Locate every line in the material below that has the word "Hname". Copy each of those lines.
──────── RECORD SET
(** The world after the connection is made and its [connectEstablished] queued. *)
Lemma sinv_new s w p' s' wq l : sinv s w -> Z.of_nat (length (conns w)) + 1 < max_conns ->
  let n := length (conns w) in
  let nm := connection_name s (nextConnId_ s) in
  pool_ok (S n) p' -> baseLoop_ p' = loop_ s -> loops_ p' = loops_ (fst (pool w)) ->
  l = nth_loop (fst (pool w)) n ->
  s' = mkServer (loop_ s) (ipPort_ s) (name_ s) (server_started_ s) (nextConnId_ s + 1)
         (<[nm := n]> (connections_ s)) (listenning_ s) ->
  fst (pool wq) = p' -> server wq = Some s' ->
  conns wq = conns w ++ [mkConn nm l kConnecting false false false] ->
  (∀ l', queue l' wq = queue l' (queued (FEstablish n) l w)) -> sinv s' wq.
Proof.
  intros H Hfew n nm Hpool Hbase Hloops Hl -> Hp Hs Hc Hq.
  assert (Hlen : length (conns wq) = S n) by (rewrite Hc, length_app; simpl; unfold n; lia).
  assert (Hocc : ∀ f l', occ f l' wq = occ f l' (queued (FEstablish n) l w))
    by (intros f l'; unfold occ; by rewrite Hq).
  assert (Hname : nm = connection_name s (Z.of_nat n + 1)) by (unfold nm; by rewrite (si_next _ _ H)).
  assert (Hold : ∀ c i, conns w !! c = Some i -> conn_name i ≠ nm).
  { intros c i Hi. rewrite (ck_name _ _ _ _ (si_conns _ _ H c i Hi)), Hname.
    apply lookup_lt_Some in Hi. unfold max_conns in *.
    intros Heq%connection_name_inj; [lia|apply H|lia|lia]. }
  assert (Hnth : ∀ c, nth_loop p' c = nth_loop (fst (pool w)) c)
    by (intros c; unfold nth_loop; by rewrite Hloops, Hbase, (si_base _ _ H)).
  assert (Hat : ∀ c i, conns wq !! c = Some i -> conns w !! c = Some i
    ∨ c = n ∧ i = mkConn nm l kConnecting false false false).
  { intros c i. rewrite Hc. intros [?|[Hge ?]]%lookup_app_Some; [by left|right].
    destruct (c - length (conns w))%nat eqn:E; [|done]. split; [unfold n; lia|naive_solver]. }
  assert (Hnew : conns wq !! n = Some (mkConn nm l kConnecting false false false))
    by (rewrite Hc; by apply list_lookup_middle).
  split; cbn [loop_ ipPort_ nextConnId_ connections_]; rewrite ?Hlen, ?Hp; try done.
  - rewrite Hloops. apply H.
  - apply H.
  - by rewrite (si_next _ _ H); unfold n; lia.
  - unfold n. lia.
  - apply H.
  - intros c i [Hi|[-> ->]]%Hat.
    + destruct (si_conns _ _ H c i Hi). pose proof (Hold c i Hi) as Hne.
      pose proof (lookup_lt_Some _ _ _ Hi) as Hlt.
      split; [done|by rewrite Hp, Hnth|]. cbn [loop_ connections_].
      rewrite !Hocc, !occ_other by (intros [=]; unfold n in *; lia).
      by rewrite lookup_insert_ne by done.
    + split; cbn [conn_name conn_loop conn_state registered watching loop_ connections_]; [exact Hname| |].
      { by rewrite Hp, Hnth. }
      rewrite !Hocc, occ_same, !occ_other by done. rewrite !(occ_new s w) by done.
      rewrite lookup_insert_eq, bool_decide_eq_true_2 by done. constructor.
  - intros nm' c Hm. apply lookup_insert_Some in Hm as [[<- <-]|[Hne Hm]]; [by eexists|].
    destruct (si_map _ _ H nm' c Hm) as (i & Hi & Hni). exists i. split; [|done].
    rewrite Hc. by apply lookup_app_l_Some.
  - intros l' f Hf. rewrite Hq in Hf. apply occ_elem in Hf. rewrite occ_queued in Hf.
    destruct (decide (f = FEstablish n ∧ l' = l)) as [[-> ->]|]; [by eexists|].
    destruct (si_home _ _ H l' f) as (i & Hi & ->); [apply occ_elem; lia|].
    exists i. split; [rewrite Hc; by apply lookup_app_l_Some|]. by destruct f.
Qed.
────────────────
THE ANSWER →
  assert (Hname : nm = connection_name s (Z.of_nat n + 1)) by (unfold nm; by rewrite (si_next _ _ H)).
  { intros c i Hi. rewrite (ck_name _ _ _ _ (si_conns _ _ H c i Hi)), Hname.
    + split; cbn [conn_name conn_loop conn_state registered watching loop_ connections_]; [exact Hname| |].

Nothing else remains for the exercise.